Hidden Valley Animal Clinic

100 Oakhurst Drive
McMurray, PA 15317

(724)941-3900

hiddenvalleyac.com

Marijuana Toxicity

Marijuana, known by many names, needs very little introduction; we all know it is a popular recreational drug smoked illegally by millions of people worldwide. Its psychoactive ingredient is delta 9-tetrahydrocannabinol, more commonly called THC. Regular marijuana is typically 1% to 8% THC while hashish, made from the flowering tops of the plant and their resins, is typically 3% to 6% THC. Other properties of THC give it controversial medicinal properties: appetite stimulation and nausea control.

The Victim

The usual pet toxicity case involves a dog that has inadvertently eaten a stash of marijuana. In dogs, clinical signs typically begin 30 to 90 minutes after the marijuana has been eaten. Because THC is stored in the body's fat deposits, the effects of marijuana ingestion can last for days.

Symptoms

Signs include: incoordination and listlessness along with dilated pupils, slow heart rate and sometimes urinary incontinence. Marijuana toxicity can look similar to intoxication with numerous other sedatives. It is very important for all the relevant information to be presented to the veterinarian if the pet is to be helped. Veterinarians are not obligated to report to local police. If you know marijuana was involved in an intoxication it is important to make this information known. Obviously this goes for other recreational drugs as well.

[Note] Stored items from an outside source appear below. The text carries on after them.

(** ** Releasing *)

Lemma release_inv s x B wipe_from :
  store_inv s (x :: B) -> kDataStart <= wipe_from ->
  store_inv (release_slot kDataStart wipe_from s (region_of (b_ptr x)) (b_ptr x) (b_size x)) B.
Proof.
  intros I Hw. destruct (blob_place s (x :: B) x I ltac:(by left)) as (r & fl & Hr & R & _ & Hb & B1 & B2 & B3). set (b := region_of (b_ptr x)) in *.
  rewrite live_of_here in R by done. set (rx := mkRun (b_ptr x - b) (b_size x)) in *.
  destruct (slot_bounds kDataStart _ _ _ _ _ rx R ltac:(apply elem_of_app; right; by left)) as (Sx & _). pose proof (live_total kDataStart HDS _ _ _ _ _ R) as Ht.
  destruct R as [Rc Rs Rp Ro Rl]. cbn in Rl. fold (zsum (map page_count (live_of B b))) in Rl. apply Forall_app in Rs as [Rf Rv]. apply Forall_cons in Rv as [_ Rv].
  assert (Hz : 0 <= zsum (map page_count (live_of B b)) /\ (zsum (map page_count (live_of B b)) <= 0 -> live_of B b = [])).
  { clear -Rv. induction Rv as [|y l (_ & _ & Hy) _ [IH1 IH2]]; [done|]. cbn. fold (zsum (map page_count l)). split; [lia|]. lia. }
  assert (Hthere : forall b', b' <> b -> live_of B b' = live_of (x :: B) b') by (intros b' Hne; rewrite live_of_there; [done|unfold in_region; fold b; congruence]).
  unfold release_slot. rewrite (reg_at_some s b r Hr). case_if.
  - destruct Hz as [_ Hz]. specialize (Hz ltac:(lia)). rewrite Hz in Rl. cbn in Rl.
    assert (Hm : forall a, a < b \/ b + kRegionSize <= a ->
      rd 0 (if wipe_from <? kRegionSize then wipe (memory s) (b + wipe_from) (kRegionSize - wipe_from) else memory s) a = rd 0 (memory s) a).
    { intros a Ha. case_if; [|done]. apply rd_wipe_out. lia. }
    apply (update_region _ _ _ _ _ (x :: B)); try done.
    + exists []. rewrite Hz. constructor; cbn; try done; [by rewrite Z.sub_diag|split; [unfold kRegionSize; lia|done]|].
      replace (live_bytes r - b_size x) with 0 by lia. done.
    + intros y Hy. right. by right.
    + intros y Hy Hin. exfalso. assert (Hy' : mkRun (b_ptr y - b) (b_size y) ∈ live_of B b) by (apply list_elem_of_fmap; exists y; split; [done|by apply list_elem_of_filter]).
      rewrite Hz in Hy'. set_solver.
  - unfold kRegionSize in Ht, B2. set (m1 := wr32 (memory s) (b_ptr x) (u32 (b_size x))). set (m2 := wr32 m1 (b_ptr x + 4) (free_head r)).
    assert (Hm : forall a, a < b_ptr x \/ b_ptr x + 8 <= a -> rd 0 m2 a = rd 0 (memory s) a) by (intros a Ha; unfold m2, m1; by rewrite !rd_wr32_out by lia).
    assert (R0 : region_ok kDataStart b r (memory s) fl (rx :: live_of B b)) by (constructor; try done; by rewrite Forall_app, Forall_cons).
    assert (Hhead : 0 <= free_head r < 2 ^ 32).
    { destruct fl as [|y fl0]; cbn in Rc; [lia|]. destruct Rc as (-> & _). destruct (slot_bounds kDataStart _ _ _ _ _ y R0 ltac:(by left)) as ((_ & _ & ?) & ? & ?).
      destruct Ro as [Ro _]. unfold kRegionSize in Ro. lia. }
    assert (Hfar : forall y, y ∈ fl ++ live_of B b -> disjoint_iv (page_index rx) (page_count rx) (page_index y) (page_count y)).
    { intros y Hy. apply elem_of_Permutation in Hy as [k Hk]. apply (slots_apart kDataStart _ _ _ _ _ rx y k R0). rewrite <- Hk. solve_Permutation. }
    apply (update_region _ _ _ _ _ (x :: B)); try done.
    + intros a Ha. apply Hm. unfold kRegionSize in Ha. lia.
    + exists (rx :: fl). constructor; cbn [offset live_bytes free_head].
      * cbn [seg]. replace (u32 (b_ptr x - b)) with (page_index rx) by (symmetry; apply wrap_small; cbn; lia). split; [done|].
        replace (b + page_index rx) with (b_ptr x) by (cbn; lia). unfold m2. rewrite rd32_wr32_out by lia. unfold m1. rewrite !rd32_wr32; [|lia|apply wrap_bound; lia].
        split; [apply wrap_small; cbn; lia|]. eapply seg_frame; [|exact Rc]. intros y i Hy Hi. apply Hm.
        assert (Hin : y ∈ fl ++ live_of B b) by (apply elem_of_app; by left). destruct (slot_bounds kDataStart _ _ _ _ _ y R0 ltac:(apply elem_of_app; by left)) as ((_ & _ & ?) & _).
        specialize (Hfar y Hin). unfold disjoint_iv in Hfar. cbn in Hfar. lia.
      * cbn. constructor; [done|]. by apply Forall_app.
      * rewrite <- Rp. cbn [app]. rewrite (pages_of_proper (rx :: fl ++ live_of B b) (fl ++ rx :: live_of B b)); [done|solve_Permutation].
      * done.
      * rewrite wrap_small by lia. lia.
    + intros y Hy. right. by right.
    + intros y Hy Hin. destruct (sv_data _ _ I y ltac:(by right)) as [Hzy Hrd]. split; [done|]. etransitivity; [|exact Hrd].
      apply read_same. intros i Hi. apply Hm. unfold zlen in Hzy.
      assert (Hy' : mkRun (b_ptr y - b) (b_size y) ∈ fl ++ live_of B b).
      { apply elem_of_app. right. apply list_elem_of_fmap. exists y. split; [done|]. by apply list_elem_of_filter. }
      apply Hfar in Hy'. unfold disjoint_iv in Hy'. cbn in Hy'. lia.
Qed.
End Blobs.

Urine testing similar to that done with humans can be done in dogs to make the diagnosis of marijuana intoxication.

Treatment

If less than 30 minutes have passed since the marijuana has been eaten it may be possible to induce vomiting, but after symptoms have started the nausea control properties of THC make it very difficult to induce vomiting. Further, if the patient is extremely sedated, vomiting can be dangerous as vomit can be inhaled and cause serious and deadly aspiration pneumonia.

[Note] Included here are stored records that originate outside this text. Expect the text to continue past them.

(* ===== verification/Engine.v ===== *)
(** * Compression engine (src/compress/compress_engine.h)

    Dispatch over LZ4, zstd and zstd with a dictionary per size class, the
    dictionary table, and the packed record of a compressed page.  The codecs
    are libraries: class [Codecs] lists the calls the engine makes, and
    [CodecLaws] what their documentation promises. *)

From S2P Require Import Prelude BitOps Config.

(** The calls into LZ4 and zstd.  A compressor returns what it wrote, [None] for
    an error; a decompressor likewise. *)
Class Codecs := {
  lz4_compress : list Z -> Z -> option (list Z);
  lz4_decompress : list Z -> Z -> option (list Z);
  zstd_compress : Z -> list Z -> Z -> option (list Z);
  zstd_decompress : list Z -> Z -> option (list Z);
  zstd_compress_usingCDict : list Z -> list Z -> Z -> option (list Z);
  zstd_decompress_usingDDict : list Z -> list Z -> Z -> option (list Z);
  zdict_train : list (list Z) -> option (list Z);
  lz4_compressBound : Z -> Z;
  zstd_compressBound : Z -> Z
}.

(** What is compressed within the capacity is not empty and is given back, by
    the matching decompressor, into a buffer large enough. *)
Class CodecLaws `{Codecs} := {
  lz4_law x cap y : lz4_compress x cap = Some y ->
    0 < zlen y <= cap /\ forall n, zlen x <= n -> lz4_decompress y n = Some x;
  zstd_law l x cap y : zstd_compress l x cap = Some y ->
    0 < zlen y <= cap /\ forall n, zlen x <= n -> zstd_decompress y n = Some x;
  dict_law d x cap y : zstd_compress_usingCDict d x cap = Some y ->
    0 < zlen y <= cap /\ forall n, zlen x <= n -> zstd_decompress_usingDDict d y n = Some x
}.

(* src/compress/compress_engine.h:21-26 CompressAlgo *)
Inductive CompressAlgo := NONE | LZ4 | ZSTD | ZSTD_DICT.

#[export] Instance algo_eq_dec : EqDecision CompressAlgo.
Proof. solve_decision. Defined.

Definition algo_bits (a : CompressAlgo) : Z :=
  match a with NONE => 0 | LZ4 => 1 | ZSTD => 2 | ZSTD_DICT => 3 end.
Definition algo_of_bits (n : Z) : CompressAlgo :=
  if n =? 0 then NONE else if n =? 1 then LZ4 else if n =? 2 then ZSTD else ZSTD_DICT.

(* src/compress/compress_engine.h:30-33 CompressedPageInfo *)
Record CompressedPageInfo := mkInfo { data : Z; comp_size : Z; alloc_size : Z }.

(* src/compress/compress_engine.h:35-40 CompressedPageInfo::set *)
Definition info_set (d sz alloc_sz : Z) (algo : CompressAlgo) : CompressedPageInfo :=
  mkInfo d (Z.lor (Z.land (u32 sz) 0x3FFFFFFF) (u32 (Z.shiftl (algo_bits algo) 30))) (u32 alloc_sz).

(* src/compress/compress_engine.h:42-42 CompressedPageInfo::compressedSize *)
Definition compressedSize (i : CompressedPageInfo) : Z := Z.land (comp_size i) 0x3FFFFFFF.
(* src/compress/compress_engine.h:43-43 CompressedPageInfo::algorithm *)
Definition algorithm (i : CompressedPageInfo) : CompressAlgo := algo_of_bits (Z.shiftr (comp_size i) 30).
(** [compressed_[i] = {}] *)
Definition no_info : CompressedPageInfo := mkInfo 0 0 0.

(* include/smash/config.h:522-522 kZstdNormalLevel *)
Definition kZstdNormalLevel : Z := 3.
(* include/smash/config.h:523-523 kZstdDeepLevel *)
Definition kZstdDeepLevel : Z := 9.
(* include/smash/config.h:571-571 kDictCapacity *)
Definition kDictCapacity : Z := 16 * 1024.

(** The dictionary of each trained class; the compression and decompression
    dictionaries are built over these bytes. *)
Abbreviation Dicts := (gmap Z (list Z)).

Section Engine.
Context `{Codecs}.

Definition dict_of (E : Dicts) (size_class : Z) : option (list Z) :=
  if size_class <? kNumClasses then E !! size_class else None.

(* src/compress/compress_engine.h:235-237 CompressEngine::hasDictionary *)
Definition hasDictionary (E : Dicts) (size_class : Z) : bool :=
  (size_class <? kNumClasses) && bool_decide (is_Some (E !! size_class)).

(* src/compress/compress_engine.h:342-344 CompressEngine::getCDict *)
Definition getCDict (E : Dicts) (sc : Z) : option (list Z) := dict_of E sc.

(* src/compress/compress_engine.h:279-288 CompressEngine::dictBytes *)
Definition dictBytes (E : Dicts) (size_class : Z) : option (list Z) :=
  if (kNumClasses <=? size_class) || negb (hasDictionary E size_class) then None else E !! size_class.

(* src/compress/compress_engine.h:91-132 CompressEngine::compress *)
Definition engine_compress (E : Dicts) (src : list Z) (dst_capacity : Z) (algo : CompressAlgo) (size_class : Z)
    : option (list Z) :=
  match algo with
  | LZ4 => lz4_compress src dst_capacity
  | ZSTD => zstd_compress kZstdNormalLevel src dst_capacity
  | ZSTD_DICT =>
    match dict_of E size_class with
    | Some d => zstd_compress_usingCDict d src dst_capacity
    | None => zstd_compress kZstdDeepLevel src dst_capacity
    end
  | NONE => None
  end.

(** The worker's own contexts, the shared dictionaries. *)
(* src/compress/compressor_thread.h:867-909 CompressWorker::compress *)
Definition worker_compress (E : Dicts) (src : list Z) (dst_capacity : Z) (algo : CompressAlgo)
    (size_class zstd_level : Z) : option (list Z) :=
  match algo with
  | LZ4 => lz4_compress src dst_capacity
  | ZSTD => zstd_compress zstd_level src dst_capacity
  | ZSTD_DICT =>
    match getCDict E size_class with
    | Some d => zstd_compress_usingCDict d src dst_capacity
    | None => zstd_compress kZstdDeepLevel src dst_capacity
    end
  | NONE => None
  end.

(* src/compress/compress_engine.h:137-180 CompressEngine::decompress *)
Definition engine_decompress (E : Dicts) (src : list Z) (dst_capacity : Z) (algo : CompressAlgo) (size_class : Z)
    : option (list Z) :=
  match algo with
  | NONE => Some (replicate (Z.to_nat dst_capacity) 0)
  | LZ4 => lz4_decompress src dst_capacity
  | ZSTD => zstd_decompress src dst_capacity
  | ZSTD_DICT =>
    match dict_of E size_class with
    | Some d => zstd_decompress_usingDDict d src dst_capacity
    | None => zstd_decompress src dst_capacity
    end
  end.

(** The same with a context of the caller's. *)
(* src/compress/compress_engine.h:296-339 CompressEngine::decompressWithDCtx *)
Definition decompressWithDCtx (E : Dicts) (src : list Z) (dst_capacity : Z) (algo : CompressAlgo) (size_class : Z)
    : option (list Z) :=
  match algo with
  | NONE => Some (replicate (Z.to_nat dst_capacity) 0)
  | LZ4 => lz4_decompress src dst_capacity
  | ZSTD => zstd_decompress src dst_capacity
  | ZSTD_DICT =>
    match dict_of E size_class with
    | Some d => zstd_decompress_usingDDict d src dst_capacity
    | None => zstd_decompress src dst_capacity
    end
  end.

(** [alloc] says whether the metadata allocator had room, [built] whether both
    dictionary objects could be created. *)
(* src/compress/compress_engine.h:193-233 CompressEngine::trainDictionary *)
Definition trainDictionary (E : Dicts) (size_class : Z) (samples : list (list Z)) (alloc built : bool) : bool * Dicts :=
  if kNumClasses <=? size_class then (false, E)
  else if hasDictionary E size_class then (true, E)
  else if negb alloc then (false, E)
  else
    match zdict_train samples with
    | None | Some [] => (false, E)
    | Some d => if negb built then (false, E) else (true, <[size_class := d]> E)
    end.

(* src/compress/compress_engine.h:245-275 CompressEngine::setDictionary *)
Definition setDictionary (E : Dicts) (size_class : Z) (bytes : option (list Z)) (alloc built : bool) : bool * Dicts :=
  if kNumClasses <=? size_class then (false, E)
  else
    match bytes with
    | None => (false, E)
    | Some d =>
      if (zlen d =? 0) || (kDictCapacity <? zlen d) then (false, E)
      else if hasDictionary E size_class then (true, E)
      else if negb alloc then (false, E)
      else if negb built then (false, E)
      else (true, <[size_class := d]> E)
    end.

(* src/compress/compress_engine.h:352-362 CompressEngine::maxCompressedSize *)
Definition maxCompressedSize (src_size : Z) (algo : CompressAlgo) : Z :=
  match algo with
  | LZ4 | NONE => lz4_compressBound src_size
  | ZSTD | ZSTD_DICT => zstd_compressBound src_size
  end.

(* src/compress/compress_engine.h:365-369 CompressEngine::maxCompressedSizeAny *)
Definition maxCompressedSizeAny (src_size : Z) : Z := Z.max (lz4_compressBound src_size) (zstd_compressBound src_size).

(** What can happen to the dictionary table over time. *)
Inductive engine_step : Dicts -> Dicts -> Prop :=
| es_train E sc samples alloc built : engine_step E (snd (trainDictionary E sc samples alloc built))
| es_set E sc bytes alloc built : engine_step E (snd (setDictionary E sc bytes alloc built)).

(** A dictionary, once installed, never changes. *)
Lemma step_keeps E E' sc d : engine_step E E' -> E !! sc = Some d -> E' !! sc = Some d.
Proof.
  assert (Hins : forall sc' d', hasDictionary E sc' = false -> sc' < kNumClasses -> E !! sc = Some d ->
    <[sc' := d']> E !! sc = Some d).
  { intros sc' d' Hh Hk Hd. rewrite lookup_insert_ne; [done|]. intros ->. unfold hasDictionary in Hh.
    rewrite (proj2 (Z.ltb_lt _ _) Hk), Hd, bool_decide_eq_true_2 in Hh by (by eexists). done. }
  intros Hs Hd. destruct Hs; unfold trainDictionary, setDictionary.
  - case_if; [done|]. case_if; [done|]. case_if; [done|]. destruct (zdict_train _) as [[|]|]; try done.
    case_if; [done|]. cbn [snd]. apply Hins; [done|lia|done].
  - case_if; [done|]. destruct bytes; [|done]. repeat (case_if; [done|]). cbn [snd]. apply Hins; [done|lia|done].
Qed.

Lemma steps_keep E E' sc d : rtc engine_step E E' -> E !! sc = Some d -> E' !! sc = Some d.
Proof. induction 1; eauto using step_keeps. Qed.

Lemma info_unpack d sz a algo : 0 <= sz < 2 ^ 30 ->
  compressedSize (info_set d sz a algo) = sz /\ algorithm (info_set d sz a algo) = algo.
Proof.
  intros Hs. assert (Hb : 0 <= algo_bits algo < 4) by (destruct algo; cbn; lia).
  unfold compressedSize, algorithm, info_set. cbn [comp_size]. change 0x3FFFFFFF with (Z.ones 30).
  rewrite (wrap_small 32 sz) by lia. rewrite (wrap_small 32) by (rewrite Z.shiftl_mul_pow2; lia).
  rewrite Z.land_lor_distr_l, Z.shiftr_lor, !Z.land_ones, Z.mod_mod, Z.mod_small by lia.
  rewrite Z.shiftl_mul_pow2, Z.mod_mul, Z.lor_0_r by lia. rewrite Z.shiftr_div_pow2, Z.div_small, Z.lor_0_l by lia.
  rewrite Z.shiftr_div_pow2, Z.div_mul by lia. split; [done|]. by destruct algo.
Qed.

Context `{!CodecLaws}.

(** C18: A page compressed by a worker is decompressed to its bytes from the
    packed page record, whatever dictionaries are trained or installed in
    between; a dictionary frame needs its dictionary to be there when it is
    made, which the callers check with [hasDictionary]. *)
Theorem engine_roundtrip (E E' : Dicts) (src blob rest : list Z) (cap sc level addr alloc : Z) (algo : CompressAlgo) (n : Z) :
  worker_compress E src cap algo sc level = Some blob -> (algo = ZSTD_DICT -> hasDictionary E sc = true) ->
  rtc engine_step E E' -> cap < 2 ^ 30 -> zlen src <= n ->
  let info := info_set addr (zlen blob) alloc algo in
  0 < compressedSize info <= cap /\
  decompressWithDCtx E' (take (Z.to_nat (compressedSize info)) (blob ++ rest)) n (algorithm info) sc = Some src /\
  engine_decompress E' (take (Z.to_nat (compressedSize info)) (blob ++ rest)) n (algorithm info) sc = Some src.
Proof.
  intros Hc Hd Hs Hcap Hn info.
  assert (Hb : 0 < zlen blob <= cap /\ decompressWithDCtx E' blob n algo sc = Some src).
  { destruct algo; cbn in Hc |- *; [done| | |].
    - apply lz4_law in Hc as [? ?]; auto.
    - apply zstd_law in Hc as [? ?]; auto.
    - specialize (Hd eq_refl). unfold hasDictionary in Hd. apply andb_prop in Hd as [Hk Hi].
      apply bool_decide_eq_true in Hi as [d Hd]. unfold getCDict, dict_of in *. rewrite Hk, Hd in *.
      rewrite (steps_keep _ _ _ _ Hs Hd). apply dict_law in Hc as [? ?]; auto. }
  destruct Hb as [Hl Hb]. subst info. destruct (info_unpack addr (zlen blob) alloc algo) as [-> ->]; [lia|].
  replace (Z.to_nat (zlen blob)) with (length blob) by (unfold zlen; lia). rewrite take_app_length. splits; [lia|lia|done|done].
Qed.
End Engine.

(** ** A codec that stores bytes as they are *)

Definition stored_c (x : list Z) (cap : Z) : option (list Z) := if (0 <? zlen x) && (zlen x <=? cap) then Some x else None.
Definition stored_d (x : list Z) (n : Z) : option (list Z) := if zlen x <=? n then Some x else None.

Lemma stored_law x cap y : stored_c x cap = Some y ->
  0 < zlen y <= cap /\ forall n, zlen x <= n -> stored_d y n = Some x.
Proof.
  unfold stored_c, stored_d. intros H. case_if_in H; simplify_eq. b2p. split; [lia|]. intros n Hn.
  by rewrite (proj2 (Z.leb_le _ _)).
Qed.

Definition stored_codecs : Codecs :=
  {| lz4_compress := stored_c; lz4_decompress := stored_d; zstd_compress := fun _ => stored_c;
     zstd_decompress := stored_d; zstd_compress_usingCDict := fun _ => stored_c;
     zstd_decompress_usingDDict := fun _ => stored_d; zdict_train := fun _ => Some [1];
     lz4_compressBound := fun n => n + 16; zstd_compressBound := fun n => n + 16 |}.
Definition stored_laws : @CodecLaws stored_codecs :=
  @Build_CodecLaws stored_codecs stored_law (fun _ => stored_law) (fun _ => stored_law).

Lemma engine_roundtrip_witness :
  @decompressWithDCtx stored_codecs {[3 := [1]; 4 := [9; 9]]} (take 2 ([7; 8] ++ [0])) 16 ZSTD_DICT 3 = Some [7; 8].
Proof.
  refine (proj1 (proj2 (@engine_roundtrip stored_codecs stored_laws {[3 := [1]]} {[3 := [1]; 4 := [9; 9]]} [7; 8] [7; 8] [0]
    64 3 9 4096 64 ZSTD_DICT 16 _ _ _ _ _))); [by vm_compute|by intros _|
    |by vm_compute|by vm_compute].
  apply rtc_once. exact (@es_set stored_codecs {[3 := [1]]} 4 (Some [9; 9]) true true).
Defined.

Activated charcoal is a liquid material used in the treatment of poisoning. Activated charcoal is given orally and as it passes from one end to the other, toxins are trapped in the charcoal so that when the charcoal passes from the patient, the toxins pass, too. This technique of detoxification may be used in the treatment of marijuana toxicity.

Fluid support and keeping the patient warm may also be needed in treatment. If the patient has lost consciousness, the more intense observation and support is needed. The chance of fatality is statistically small but possible.